I’ve been completely and totally neglecting my blog lately, but for good reason: one of my four work goals for this fiscal year was to create new lesson plans for the Storytime for 2′s & 3′s. Here is my official goal, as submitted at the beginning of the fiscal year:
Create 16 more lesson plans to add to the curriculum for Storytime for 2’s and 3’s. Lesson plan creation includes selecting 20 to 30 book titles for each theme, creating weekly handouts, choosing fingerplays, rhymes, and songs, and creating feltboard materials (which is done at home on my own time). This will bring the total number of lesson plans up to 67, which is enough to get through two full years (including summers) with repetition only occurring a few times in those two years (Halloween/Fall, Winter, Spring, Valentine’s Day, Summer, etc.). Though two and three year olds actually love repetition, parents are never as keen on it, so it is important to have enough lesson plans to cover the entire period that a child is registered for this storytime.
I knew that this goal, along with my usual reading-done-at-home for the five book groups that meet each month, would seriously impact my ability to write blog posts. But I didn’t anticipate that it would mean no blog posts for a huge span of time! But, I am very pleased with how these new storytime lesson plans are turning out, and very happy that I will have enough plans to cover two full years; good for me as the presenter, good for the folks who attend.
One reason these plans have been taking longer than expected is that I have moved beyond my original source for plans, Storytimes for Two Year Olds by Judy Nichols, and am creating everything from scratch.
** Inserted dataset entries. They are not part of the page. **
(** A successful allocation of [count] frames at [s], as all three users of the allocator
    see it. *)
Lemma alloc_at a count :
  memory_ok a → 0 ≤ count < 2 ^ 64 →
  (∃ s a', alloc_contiguous_pages PhysAddr_new a count = Ret (Some (s * 4096), a') ∧
     0 < count ∧ first_fit a count (Some s) ∧ updates s (s + count) true a a' ∧ memory_ok a' ∧
     0 ≤ s ∧ s + count ≤ num_frames a ∧ num_frames a ≤ 2 ^ 40) ∨
  (alloc_contiguous_pages PhysAddr_new a count = Ret (None, a) ∧
     (count = 0 ∨ first_fit a count None)).
Proof using PhysAddr_new_ok.
  intros Ha Hc. destruct (alloc_facts PhysAddr_new PhysAddr_new_ok a count Ha Hc) as (r & a' & E & Ho).
  destruct r as [addr|]; cbn in Ho.
  - left. destruct Ho as (s & -> & Hpos & Hfit & U). exists s, a'.
    pose proof Hfit as [(H0 & Hle & _) _]. destruct (Ha) as [_ Hn].
    split_and!; try done. by eapply updates_memory_ok.
  - right. destruct Ho as [-> Hr]. done.
Qed.

Lemma dma_alloc_eq pages a o h m :
  memory_ok a → offset_ok o a → 0 ≤ pages < 2 ^ 64 →
  (∃ s a', dma_alloc PhysAddr_new pages (Memory (Some a) (Some o) h m) =
     Ret (s * 4096, o + s * 4096,
          Memory (Some a') (Some o) h (write_zeros (o + s * 4096) (pages * 4096) m)) ∧
     alloc_contiguous_pages PhysAddr_new a pages = Ret (Some (s * 4096), a') ∧
     0 < pages ∧ first_fit a pages (Some s) ∧ updates s (s + pages) true a a' ∧ memory_ok a') ∨
  (dma_alloc PhysAddr_new pages (Memory (Some a) (Some o) h m) = Panic ∧
     (pages = 0 ∨ first_fit a pages None)).
Proof using PhysAddr_new_ok.
  intros Ha [Ho0 Ho1] Hp. unfold dma_alloc. cbn [PMM OFFSET HEAP mem expect]. rewrite bind_Ret.
  destruct (alloc_at a pages Ha Hp) as [(s & a' & E & Hpos & Hfit & U & Hok & H0 & Hle & H40)|[E Hr]];
    rewrite E, bind_Ret; cbn [expect]; [|right; done].
  left. exists s, a'. rewrite !bind_Ret. unfold add_w, mul_w, PAGE_SIZE.
  rewrite (checked_ok 64 (o + s * 4096)), bind_Ret by (unfold urange; lia).
  rewrite (checked_ok 64 (pages * 4096)), bind_Ret by (unfold urange; lia).
  unfold non_null. rewrite (proj2 (Z.eqb_neq _ _)) by lia. done.
Qed.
In her book Nichols provides fifty themes, with suggested book titles for each theme, as well as suggested fingerplays and songs, follow-up activities, craft activities, suggestions on which books to turn into feltboard stories, and so on. While I’ve always viewed Nichols’ book as a starting point for me, since I am my own person and like to put my creative stamp on my storytimes, having that starting point was absolutely invaluable. I’ve been totally on my own for these new lesson plans, and thus bring much of the planning work home (in addition to the feltboard work), since creating from scratch takes soooooooo much longer than using someone else’s template. And my theme ideas haven’t always worked out, meaning that I’ve had to regroup many times…
I’ve had to trash several ideas for themes that seemed good when I chose them, but turned out to have insufficient books available for this age group. I gave up on “Dragons and Unicorns” after spending a great deal of time searching for and reading picturebooks on these two mythical creatures; fewer picturebooks exist on them than I thought, and those that I found were far too complex and long for my target age group.
Another theme that I thought would be terrific, but didn’t work out at all, was “Royalty.” Queens, kings, princesses, princes, knights – surely that would be a great topic, right? Not so much. I found a few books, but ultimately gave up and completely nixed the theme after deciding that the books I had found (both in my library and other libraries) were either too long or too dull or both.
And “Snakes.” Great idea, especially since we have a couple of terrific snake puppets that I’ve been dying to use. But a total washout in terms of books that are available. I finally had the great idea to take the snake idea and broaden it out to “Pets.” The snake puppets still got used, and I found a tremendous number of great books.
Why so many books, you ask? Partly to include in the weekly handout, which I know many parents use as a source for age-appropriate books for their children. Partly so that there is a stack of books available for checkout by the kids and their parents on the day of the storytime (which many families love). And partly so that there are thirty or so books on display in a ring around the carpet squares in the room; these books are there for the Quiet Time section of the storytime, as recommended by Nichols. I’ve grown quite fond of the Quiet Time section, and love seeing the caregivers each reading to their children – it’s a terrific way to take the reading skills learned during the storytime and bring them back to their everyday one-on-one at home usage.
And on that note, I think that I had better get to work on the handout and lesson plan for Monday’s storytime, theme of Spring…wish me luck!